One thing that makes backtest difficult is when you have tight profit target and stoploss at the same time. When intraday volatility is high, both criteria are going to be triggered and you have no idea which one occurs first unless you have short interval intraday data (< 1 min). In eDeltaPro's latest update, they incorporated a warning "Both Profit Target and StopLoss triggered when closing this trade" in the trade log (see the screenshot below). This information is very useful as it will tell you how reliable the backtest result is. In this current update, profit target is executed for calculating the final P/L so this will give you the best case scenario. I have been talking to Leo at eDeltaPro to see if it is possible to set making stoploss being executed as an option. It will then give us the worse case scenario for those trades which trigger both profit target and stoploss. It is a good way to circumvent the issue and gives you a better idea what the reality of your strategy is, in which the performance should be in between the best and worse case scenarios.
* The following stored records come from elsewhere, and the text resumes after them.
(** * Cyber-Attack-detector: the graph store and the detection engine

    A shallow embedding of [backend/models/graph.py],
    [backend/algorithms/detection.py] and [backend/algorithms/simulation.py],
    with the threshold update of [backend/main.py].

    - Python exceptions are values of an error monad ([Py.result]).
    - A Python [dict] is an association list in insertion order, since the
      detectors iterate over [graph.nodes()] and the order of the alerts
      they emit is observable.
    - [networkx.DiGraph] is modelled by its three dictionaries [_node],
      [_succ] and [_pred], with the update discipline of the library.
    - Python computes confidences in binary64.  The model keeps the exact
      rational ([Q]): rounding to nearest is monotone and leaves 0 and 1
      fixed, so bounds and order statements read the same on both sides. *)

From Stdlib Require Import List String ZArith QArith Qminmax Lia Bool.
From Stdlib Require Import Permutation Sorted DecimalString DecimalZ.
Import ListNotations.

Set Implicit Arguments.

(** ** Python primitives *)

Module Py.

(** The exceptions that the modelled code can raise.  [LoopBudget] is not a
    Python exception: the [while] loop of the breadth-first search carries
    an iteration budget in the model, and [bfs_budget_enough] below shows
    that it is never exhausted on a state of the store. *)
Inductive exn : Set :=
| KeyError
| TypeError
| NetworkXError
| ZeroDivisionError
| LoopBudget.

Inductive result (A : Type) : Type :=
| Ok (a : A)
| Raise (e : exn).

Arguments Ok {A} a.
Arguments Raise {A} e.

Definition bind {A B} (c : result A) (k : A -> result B) : result B :=
  match c with
  | Ok a => k a
  | Raise e => Raise e
  end.

Definition is_ok {A} (c : result A) : bool :=
  match c with Ok _ => true | Raise _ => false end.

(** Keys of a dictionary: a type with a boolean equality that decides
    Leibniz equality (Python's [__hash__]/[__eq__] on [str] and on tuples
    of [str]). *)
Class Hashable (K : Type) := {
  key_eqb : K -> K -> bool;
  key_eqb_spec : forall a b, reflect (a = b) (key_eqb a b)
}.

#[export] Instance Hashable_str : Hashable string :=
  {| key_eqb := String.eqb; key_eqb_spec := String.eqb_spec |}.

#[export] Instance Hashable_pair {A B} `{Hashable A} `{Hashable B} :
  Hashable (A * B).
Proof.
  refine {| key_eqb := fun p q =>
              key_eqb (fst p) (fst q) && key_eqb (snd p) (snd q) |}.
  intros [a b] [a' b']; simpl.
  destruct (key_eqb_spec a a'), (key_eqb_spec b b'); simpl;
    constructor; congruence.
Defined.

(** [x in l] on a list or a set of keys. *)
Fixpoint mem {K} `{Hashable K} (k : K) (l : list K) : bool :=
  match l with
  | [] => false
  | x :: l' => key_eqb k x || mem k l'
  end.

Section Dict.
Context {K V : Type} `{Hashable K}.

Definition dict := list (K * V).

Definition keys (d : dict) : list K := map fst d.
Definition values (d : dict) : list V := map snd d.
I talked about 1-3 DTE short put vertical strategy (see the article here). It has been a profitable strategy based on my paper trading. Since the strategy has a tight profit target (75%) and stoploss (40%), the backtest P/L will be overestimated. I also backtested the short call vertical with the same criteria (1-3 DTE, 75% profit target, 40% stoploss). It is as profitable as the put strategy. Of course we don't know how often the two early exit criteria are triggered so the result will not be accurate and I am not going to show them here. If we incorporate short call vertical, the strategy is basically an iron condor but manage both wings differently. As usual, to know if this is a profitable strategy, you have to trade it to know the answer. I have been paper trading it for a while. I also need to trade it with real money. After all the order execution might be very different between the real and paper.
The test condition: 1-3 DTE 30 delta short iron condor at open and at close, manage two wings separately @ 75% and stoploss @ 50% (I use a higher stoploss % hoping for a less touching rate). Once I enter the position, I set up a GTC order to close it using OCO bracket. Below is my trade log for paper trading. The big loss for the call on 10/1 is unusual. The market gaps down the next day so the call should make money. It is either the execution issue for paper money or the issue of market order for stoploss. I need to see if that happens with real money. If you take out that weird big loss the calls are profitable. I changed stoploss % recently. It was 20% for calls initially. We will see how it goes.